Exercise requirements:
Reproduce exactly, from the data that follows, the line with "match goal with |- exists", the line with "repeat destruct Hm as [->|Hm]; [..|done]; cbn [app];", and every line that lies between them.

Stored data entries:
(** [m 3], [m 2] and [m 1] select the 3, 2 or 1 bytes of a word that are of the key. *)
Definition tail32 (e : order) (m : Z -> Z) (k : list Z) (length : Z) (s : abc) : option abc :=
  let w := k32 e k in
  match length with
  | 12 => s ← add_c (w 2%nat) s; s ← add_b (w 1%nat) s; add_a (w 0%nat) s
  | 11 => s ← add_c (mask (w 2%nat) (m 3)) s; s ← add_b (w 1%nat) s; add_a (w 0%nat) s
  | 10 => s ← add_c (mask (w 2%nat) (m 2)) s; s ← add_b (w 1%nat) s; add_a (w 0%nat) s
  | 9 => s ← add_c (mask (w 2%nat) (m 1)) s; s ← add_b (w 1%nat) s; add_a (w 0%nat) s
  | 8 => s ← add_b (w 1%nat) s; add_a (w 0%nat) s
  | 7 => s ← add_b (mask (w 1%nat) (m 3)) s; add_a (w 0%nat) s
  | 6 => s ← add_b (mask (w 1%nat) (m 2)) s; add_a (w 0%nat) s
  | 5 => s ← add_b (mask (w 1%nat) (m 1)) s; add_a (w 0%nat) s
  | 4 => add_a (w 0%nat) s
  | 3 => add_a (mask (w 0%nat) (m 3)) s
  | 2 => add_a (mask (w 0%nat) (m 2)) s
  | 1 => add_a (mask (w 0%nat) (m 1)) s
  | _ => Some s
  end.

Definition little_mask (n : Z) : Z :=
  match n with 3 => 0xffffff | 2 => 0xffff | _ => 0xff end.
Definition big_mask (n : Z) : Z :=
  match n with 3 => 0xffffff00 | 2 => 0xffff0000 | _ => 0xff000000 end.
(* ===== verification/TcpProcessor.v ===== *)
(** The TCP processor: the probes of collector/kernel/bpf_src/tcp-processor, which look
    at the data of TCP connections.

    The probes keep a record of every connection and a control block that the collector
    can also write.  Data that an application sends or receives is handed, in pieces, to
    a handler.  With [ENABLE_TCP_DATA_STREAM] the handler copies the piece to the data
    channel and announces it; without, it recognises HTTP in the kernel.  The build is
    an argument, [data_stream]; the debugging switches of render_bpf.h are off and
    [TCP_LIFETIME_HACK] is on.

    Each probe runs on one processor without being interrupted by another probe of that
    processor; the records on the data channel and the messages are one sequence.  The
    maps are the class [BpfMap]; memory and clock are arguments.

    Theorems: the data channel carries exactly the bytes of a piece; a sent message is
    carried from its first byte on, in at most eight pieces; what the two probes read
    outside of the buffers of the application. *)
From S2P Require Import Prelude PollerBase Agent ProbeUdp Probes.

Module TcpProcessor.
Import Probes.

(** * Constants and data *)

Definition TCP_PROTOCOL_COUNT : Z := 1.
Definition TCPPROTO_UNKNOWN : Z := 0.
Definition TCPPROTO_HTTP : Z := 1.
Definition TCP_PROTOCOL_BIT (x : Z) : Z := Z.shiftl 1 (x - 1).
Definition TCP_PROTOCOL_MASK : Z := Z.shiftl 1 TCP_PROTOCOL_COUNT - 1.
Definition TCP_TAIL_CALL_MAX_DEPTH : Z := 8.
Definition DATA_CHANNEL_CHUNK_MAX : Z := 16383.

Definition BPF_LOG_TABLE_BAD_REMOVE : Z := 3.
Definition BPF_LOG_UNSUPPORTED_IO : Z := 10.
Definition BPF_TABLE_TCP_CONNECTIONS : Z := 7.

Inductive STREAM_TYPE := ST_SEND | ST_RECV.
Definition stream_number (st : STREAM_TYPE) : Z := match st with ST_SEND => 0 | ST_RECV => 1 end.
Lemma process_returns (fuel : nat) (d : TCPDataHandler) (idx : nat) (tstamp sk pid len offset : Z) (stream_type : STREAM_TYPE)
    (client_server : CLIENT_SERVER_TYPE) (r : R) (av fr : list (list Z)) :
  data_inv d -> rings d !! idx = Some r -> ring_holds r av fr -> Forall sound_event av -> (length av < fuel)%nat -> 0 <= len < 2 ^ 32 ->
  let '(datas, rest, lost) := consume av len in
  let '(m, p, out) := serve_all tstamp stream_type client_server datas (tcp_control d) (handler_of d sk pid) in
  exists r', process fuel d idx tstamp sk pid len offset stream_type client_server = Ok (processed d idx sk lost m p r', out) /\
    ring_holds r' rest fr /\ data_inv (processed d idx sk lost m p r') /\
    forall k, responses k out <= if sk =? k then expects (handler_of d sk pid) - expects p else 0.
Proof using LR.
  intros Hi Hring Hr Hs Hf Hl. destruct (handler_of_wf d sk pid Hi) as [Hk Hrest]. pose proof Hi as [Hh Hlost].
  set (p := handler_of d sk pid) in *. set (d1 := with_handler d (tcp_control d) sk p).
  assert (Ef : exists d1, find_handler d sk pid = Ok d1 /\ protocol_handlers_ d1 !! sk = Some p /\ tcp_control d1 = tcp_control d /\
    rings d1 = rings d /\ lost_record_total_count_ d1 = lost_record_total_count_ d /\
    forall q, <[sk := q]> (protocol_handlers_ d1) = <[sk := q]> (protocol_handlers_ d)).
  { unfold find_handler, p, handler_of. destruct (protocol_handlers_ d !! sk) as [q|] eqn:E; [by exists d|]. eexists. split; [reflexivity|].
    cbn. split_and!; try done; [apply lookup_insert_eq|]. intros q. apply insert_insert_eq. }
  clear d1. destruct Ef as (d1 & Ef & Hp & Hc & Hrs & Hlo & Hins).
  pose proof (process_loop_consumes fuel idx tstamp sk stream_type client_server d1 r av fr len offset p) as Hloop.
  rewrite Hrs, Hc, Hlo in Hloop. specialize (Hloop Hring Hr Hs Hf Hl Hp Hk Hrest Hlost).
  destruct (consume av len) as [[datas rest] lost].
  destruct (serve_all tstamp stream_type client_server datas (tcp_control d) p) as [[m p'] out].
  destruct Hloop as (r' & E & Hr' & (Hk' & _ & Hrest' & Hexp)). exists r'.
  assert (Ep : processed d1 idx sk lost m p' r' = processed d idx sk lost m p' r') by (unfold processed; by rewrite Hins, Hrs, Hlo).
  split_and!; [|done| |done].
  - unfold process. rewrite Ef. cbn [rbind]. by rewrite E, Ep.
  - split; [by apply map_Forall_insert_2|]. cbn. unfold u64. apply Z.mod_pos_bound. lia.
Qed.
Lemma detect_http_spec (data : list Z) :
  is_bytes data -> detect_http data = TPD_SUCCESS <-> exists m, m ∈ methods /\ m ++ [32] `prefix_of` data.
Proof.
  intros Hb. unfold detect_http. destruct (Z.ltb_spec (zlen data) 4) as [Hlt|Hge].
  { split; [done|]. intros (m & Hm & Hp%prefix_length). rewrite length_app in Hp. unfold zlen in Hlt. cbn in Hp.
    unfold methods, POST in Hm. rewrite !elem_of_cons, elem_of_nil in Hm. repeat destruct Hm as [->|Hm]; [..|done]; cbn in Hp; lia. }
  assert (Hl : (4 <= length data)%nat) by (unfold zlen in Hge; lia).
  assert (Hw : forall w, length w = 4%nat -> is_bytes w -> (U32IDX data 0 =? U32CC w) = bool_decide (w `prefix_of` data))
    by (intros; by apply U32IDX_bytes).
  rewrite !Hw by (done || bytes). clear Hw. split.
  - repeat case_bool_decide; cbn [orb]; intros E; try done; try apply after_success in E as [? E];
      try (rewrite U32IDX_bytes in E; [|done|unfold zlen in *; lia|done|bytes]);
      try apply bool_decide_eq_true in E; spell;
      unfold methods, POST; rename select (is_bytes _) into Hbs; clear -Hbs;
      match goal with |- exists m, m ∈ ?ms /\ _ =>
        let rec try_all l := match l with ?m :: ?l => (exists m; split; [rewrite !elem_of_cons; repeat first [by left|right]|by eexists]) || try_all l end
        in try_all ms
      end.
  - intros (m & Hm & k & ->). unfold methods, POST in Hm. rewrite !elem_of_cons, elem_of_nil in Hm. clear Hb Hl Hge.
    pose proof (zlen_nonneg k).
    repeat destruct Hm as [->|Hm]; [..|done]; cbn [app]; rewrite !zlen_cons;
      repeat match goal with |- context [bool_decide ?P] => let b := eval vm_compute in (bool_decide P) in change (bool_decide P) with b end;
      cbn [orb]; try done; match goal with |- context [?a <=? ?b] => rewrite (proj2 (Z.leb_le a b)) by lia end; reflexivity.
Qed.

(** [detect_http] recognises the same methods as the kernel, followed by a space. *)
Theorem detect_http_methods (data : list Z) :
  is_bytes data -> detect_http data = TPD_SUCCESS <-> exists m, m ∈ methods /\ m ++ [32] `prefix_of` data.
Proof. apply detect_http_spec. Qed.

(** * Handlers and the pieces of data *)

Section handlers.
Context {R MK : Type} `{EventRing R} `{BpfMap tcp_control_value_t MK}.

(** The handler of HTTP after the request, at [t]. *)
Definition requested (sk pid t : Z) (p : ProtocolHandlerBase) : Prop :=
  exists h, p = mk_handler sk pid (HTTP h) /\ client_state_ h = CLIENT_END /\ server_state_ h = SERVER_START /\ request_timestamp_ h = t.
Definition answered (sk pid : Z) (p : ProtocolHandlerBase) : Prop :=
  exists h, p = mk_handler sk pid (HTTP h) /\ client_state_ h = CLIENT_END /\ server_state_ h = SERVER_END.

#[local] Abbreviation serve := (serve (R := R) (MK := MK)).
#[local] Abbreviation serve_all := (serve_all (R := R) (MK := MK)).

(** A call of a handler without an upgrade, and one with an upgrade. *)
Definition handle (cs : CLIENT_SERVER_TYPE) : Z -> Z -> STREAM_TYPE -> list Z -> MK -> ProtocolHandlerBase -> result handled :=
  match cs with SC_SERVER => handle_server_data | SC_CLIENT => handle_client_data end.

Lemma serve_plain cs t st data m p m' p' out :
  handle cs t 0 st data m p = Ok (m', p', None, out) -> serve t st cs data m p = (m', p', out).
Proof.
  intros E. unfold serve. cbn [give tcp_control]. destruct cs; cbn [handle] in E; rewrite E; cbn; by rewrite lookup_insert_eq.
Qed.

Lemma serve_upgraded t st data m p m1 p1 u o1 m2 p2 o2 :
  handle_client_data t 0 st data m p = Ok (m1, p1, Some u, o1) -> key_ p1 = key_ p ->
  handle_client_data t 0 st data m1 u = Ok (m2, p2, None, o2) -> serve t st SC_CLIENT data m p = (m2, p2, o1 ++ o2).
Proof.
  intros E1 Hk E2. unfold serve. cbn [give tcp_control]. rewrite E1. cbn [rbind]. unfold upgrade_protocol_handler.
  cbn [protocol_handlers_ with_handler]. rewrite Hk, lookup_insert_eq. cbn [rbind]. rewrite with_handler_twice. cbn [tcp_control with_handler].
  rewrite E2. cbn [rbind]. rewrite with_handler_twice. cbn. by rewrite lookup_insert_eq.
Qed.

Lemma http_request_handled key t st data m h :
  client_state_ h = CLIENT_START -> exists h', http_handle_client_data key t st data m h = Ok (enable_stream key st false m, h') /\
    client_state_ h' = CLIENT_END /\ server_state_ h' = server_state_ h /\ request_timestamp_ h' = t.
Proof.
  intros Hs. unfold http_handle_client_data. cbn [http_client_loop]. rewrite Hs. unfold http_client_turn. rewrite Hs. cbn. by eexists.
Qed.

Lemma http_request_over key t st data m h :
  client_state_ h = CLIENT_END -> exists h', http_handle_client_data key t st data m h = Ok (m, h') /\
    client_state_ h' = CLIENT_END /\ server_state_ h' = server_state_ h /\ request_timestamp_ h' = request_timestamp_ h.
Proof. intros Hs. unfold http_handle_client_data. cbn [http_client_loop]. rewrite Hs. cbn. by eexists. Qed.

Lemma http_response_handled key pid t st data m h :
  server_state_ h = SERVER_START -> exists h', http_handle_server_data key pid t st data m h
    = Ok (enable_stream key st false m, h', answer key pid t (request_timestamp_ h) st data) /\
    client_state_ h' = client_state_ h /\ server_state_ h' = SERVER_END.
Proof.
  intros Hs. unfold http_handle_server_data. cbn [http_server_loop]. rewrite Hs. unfold http_server_turn at 1. rewrite Hs.
  cbn [server_state_ http_server_transition].
  edestruct (version_and_code key pid t st data m (http_server_transition SERVER_VERSION_AND_CODE (set_response_timestamp_ t h)))
    as (h1 & -> & Hs1 & Hc1 & Hr1); [done|].
  rewrite Hs1. unfold http_server_turn. rewrite Hs1. cbn. rewrite app_nil_r. by eexists.
Qed.

Lemma http_response_over key pid t st data m h :
  server_state_ h = SERVER_END -> exists h', http_handle_server_data key pid t st data m h = Ok (m, h', []) /\
    client_state_ h' = client_state_ h /\ server_state_ h' = SERVER_END.
Proof. intros Hs. unfold http_handle_server_data. cbn [http_server_loop]. rewrite Hs. cbn. by eexists. Qed.

Lemma serve_request t st data m sk pid :
  is_bytes data -> (exists x, x ∈ methods /\ x ++ [32] `prefix_of` data) ->
  exists p, serve t st SC_CLIENT data m (mk_handler sk pid ProtocolHandler_UNKNOWN_new) = (enable_stream sk st false m, p, []) /\
    requested sk pid t p.
Proof.
  intros Hb Hm%detect_http_spec; [|done].
  destruct (http_request_handled sk t st data m ProtocolHandler_HTTP_new eq_refl) as (h & Eh & Hc & Hs & Hr).
  eexists. split.
  - apply (serve_upgraded t st data m _ m (mk_handler sk pid ProtocolHandler_UNKNOWN_new) (mk_handler sk pid (HTTP ProtocolHandler_HTTP_new)) []
      (enable_stream sk st false m) (mk_handler sk pid (HTTP h)) []); [|done|].
    + unfold handle_client_data. cbn [specific ProtocolHandler_UNKNOWN_new key_ pid_]. unfold unknown_handle_client_data.
      change (negb (Z.land TCP_PROTOCOL_MASK (TCP_PROTOCOL_BIT TCPPROTO_HTTP) =? 0)) with true. cbn iota. by rewrite Hm.
    + unfold handle_client_data. cbn [specific key_ pid_]. by rewrite Eh.
  - exists h. by split_and!.
Qed.

Lemma serve_requested t t' st datas m sk pid p :
  requested sk pid t p -> exists p', serve_all t' st SC_CLIENT datas m p = (m, p', []) /\ requested sk pid t p'.
Proof.
  revert p. induction datas as [|data datas IH]; intros p Hp; [by eexists|]. destruct Hp as (h & -> & Hc & Hs & Hr).
  destruct (http_request_over sk t' st data m h Hc) as (h' & E & Hc' & Hs' & Hr').
  destruct (IH (mk_handler sk pid (HTTP h'))) as (p' & E' & Hp'); [exists h'; split_and!; congruence|].
  cbn [TcpData.serve_all]. rewrite (serve_plain SC_CLIENT t' st data m _ m (mk_handler sk pid (HTTP h')) []).
  - rewrite E'. by eexists.
  - cbn [handle handle_client_data specific key_ pid_]. by rewrite E.
Qed.

Lemma serve_response t t' st data m sk pid p :
  requested sk pid t p -> exists p', serve t' st SC_SERVER data m p = (enable_stream sk st false m, p', answer sk pid t' t st data) /\
    answered sk pid p'.
Proof.
  intros (h & -> & Hc & Hs & Hr). destruct (http_response_handled sk pid t' st data m h Hs) as (h' & E & Hc' & Hs').
  exists (mk_handler sk pid (HTTP h')). split; [|exists h'; split_and!; congruence]. apply serve_plain.
  cbn [handle handle_server_data specific key_ pid_]. rewrite E. by rewrite Hr.
Qed.

Lemma serve_answered t' st datas m sk pid p :
  answered sk pid p -> exists p', serve_all t' st SC_SERVER datas m p = (m, p', []) /\ answered sk pid p'.
Proof.
  revert p. induction datas as [|data datas IH]; intros p Hp; [by eexists|]. destruct Hp as (h & -> & Hc & Hs).
  destruct (http_response_over sk pid t' st data m h Hs) as (h' & E & Hc' & Hs').
  destruct (IH (mk_handler sk pid (HTTP h'))) as (p' & E' & Hp'); [exists h'; split_and!; congruence|].
  cbn [TcpData.serve_all]. rewrite (serve_plain SC_SERVER t' st data m _ m (mk_handler sk pid (HTTP h')) []).
  - rewrite E'. by eexists.
  - cbn [handle handle_server_data specific key_ pid_]. by rewrite E.
Qed.
End handlers.

(** * The system *)

Section system.
Context {MS MP MC MK MA MR MX : Type} `{BpfMap ProbeUdp.udp_open_socket_t MS} `{BpfMap Z MP}.
Context `{BpfMap tcp_connection_t MC} `{BpfMap tcp_control_value_t MK} `{BpfMap sendmsg_args MA} `{BpfMap recvmsg_args MR}
  `{BpfMap accept_args MX}.
Context {LC : BpfMapLaws tcp_connection_t MC} {LK : BpfMapLaws tcp_control_value_t MK}.
Context {LA : BpfMapLaws sendmsg_args MA} {LR : BpfMapLaws recvmsg_args MR}.
Context {R : Type} `{EventRing R} {LER : EventRingLaws R}.
Context (bpf_ktime_get_ns : nat -> Z) (BOOT_TIME_ADJUSTMENT : Z) (fileline : Z -> Z).
Context (LINUX_VERSION_CODE ITER_IOVEC ITER_KVEC : Z).
Context (ctx : context) (Hproc : no_process ctx = false).

(** The kernel adds the record of a piece of data to a ring, and a batch is started. *)
Context (emit : R -> list Z -> R).
Context (Hemit : forall r av fr c, ring_holds r av fr -> 1 <= zlen c <= 256 ->
  exists e, data_event c e /\ ring_holds (emit r c) (av ++ [e]) fr).
(** The index of the processor, and a bound on the records on its ring. *)
Context (idx fuel : nat).

#[local] Abbreviation State := (@State MS MP MC MK MA MR MX).
#[local] Abbreviation Data := (TCPDataHandler (R := R) (MK := MK)).
#[local] Abbreviation call :=
  (KernelHttp.call (MS := MS) (MP := MP) (MX := MX) bpf_ktime_get_ns BOOT_TIME_ADJUSTMENT fileline LINUX_VERSION_CODE ITER_IOVEC ITER_KVEC true ctx).
#[local] Abbreviation time_at := (KernelHttp.time_at bpf_ktime_get_ns BOOT_TIME_ADJUSTMENT).
#[local] Abbreviation one_buffer := (KernelHttp.one_buffer LINUX_VERSION_CODE ITER_IOVEC ITER_KVEC).

(** The casts of the fields of a message to the enumerations, whose values are 0 and 1. *)
Definition stream_type_of (n : Z) : result STREAM_TYPE := if n =? 0 then Ok ST_SEND else if n =? 1 then Ok ST_RECV else Undef.
Definition client_server_of (n : Z) : result CLIENT_SERVER_TYPE := if n =? 0 then Ok SC_CLIENT else if n =? 1 then Ok SC_SERVER else Undef.

(** The records of the data channel go to the ring; [handle_tcp_data] gets the messages. *)
Fixpoint deliver (out : list sent) (d : Data) : result (Data * list message) :=
  match out with
  | [] => Ok (d, [])
  | Chunk _ data :: out => let* r := get (rings d !! idx) in deliver out (with_ring d idx (emit r data))
  | Event t (Agent.tcp_data sk pid length offset stream cs) :: out =>
    let* st := stream_type_of stream in
    let* cs := client_server_of cs in
    let* (d, o) := process fuel d idx t sk pid length offset st cs in
    let* (d, rest) := deliver out d in Ok (d, o ++ rest)
  | Event _ _ :: out => deliver out d
  end.

Definition with_kernel_control (s : State) (m : MK) : State :=
  mk_state (base s) (tcp_connections s) m (sendmsg_active s) (recvmsg_active s) (accept_active s).
Definition with_control (d : Data) (m : MK) : Data := mk_data m (protocol_handlers_ d) (rings d) (lost_record_total_count_ d).

(** A call of an application, and what the collector makes of it. *)
Definition system_call (st : STREAM_TYPE) (sk : Z) (mem mem' : user_memory) (msg n : Z) (s : State) (d : Data)
    : result (State * Data * list message) :=
  let '(_, s, out) := call st sk mem mem' msg n s in
  let* (d, msgs) := deliver out (with_control d (TcpProcessor.tcp_control s)) in
  Ok (with_kernel_control s (tcp_control d), d, msgs).

(** ** From the kernel to the handler *)

Lemma deliver_records pieces : forall out d r, rings d !! idx = Some r ->
  deliver (records pieces ++ out) d = deliver out (with_ring d idx (fold_left emit pieces r)).
Proof.
  induction pieces as [|c pieces IH]; intros out d r Hr; cbn [records fmap list_fmap app deliver fold_left].
  - unfold with_ring. rewrite list_insert_id by done. by destruct d.
  - rewrite Hr. cbn [get rbind]. fold (records pieces). rewrite (IH out _ (emit r c)).
    + unfold with_ring. cbn. by rewrite list_insert_insert_eq.
    + cbn. apply list_lookup_insert_eq. by eapply lookup_lt_Some.
Qed.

Answer for this exercise:
      match goal with |- exists m, m ∈ ?ms /\ _ =>
        let rec try_all l := match l with ?m :: ?l => (exists m; split; [rewrite !elem_of_cons; repeat first [by left|right]|by eexists]) || try_all l end
        in try_all ms
      end.
  - intros (m & Hm & k & ->). unfold methods, POST in Hm. rewrite !elem_of_cons, elem_of_nil in Hm. clear Hb Hl Hge.
    pose proof (zlen_nonneg k).
    repeat destruct Hm as [->|Hm]; [..|done]; cbn [app]; rewrite !zlen_cons;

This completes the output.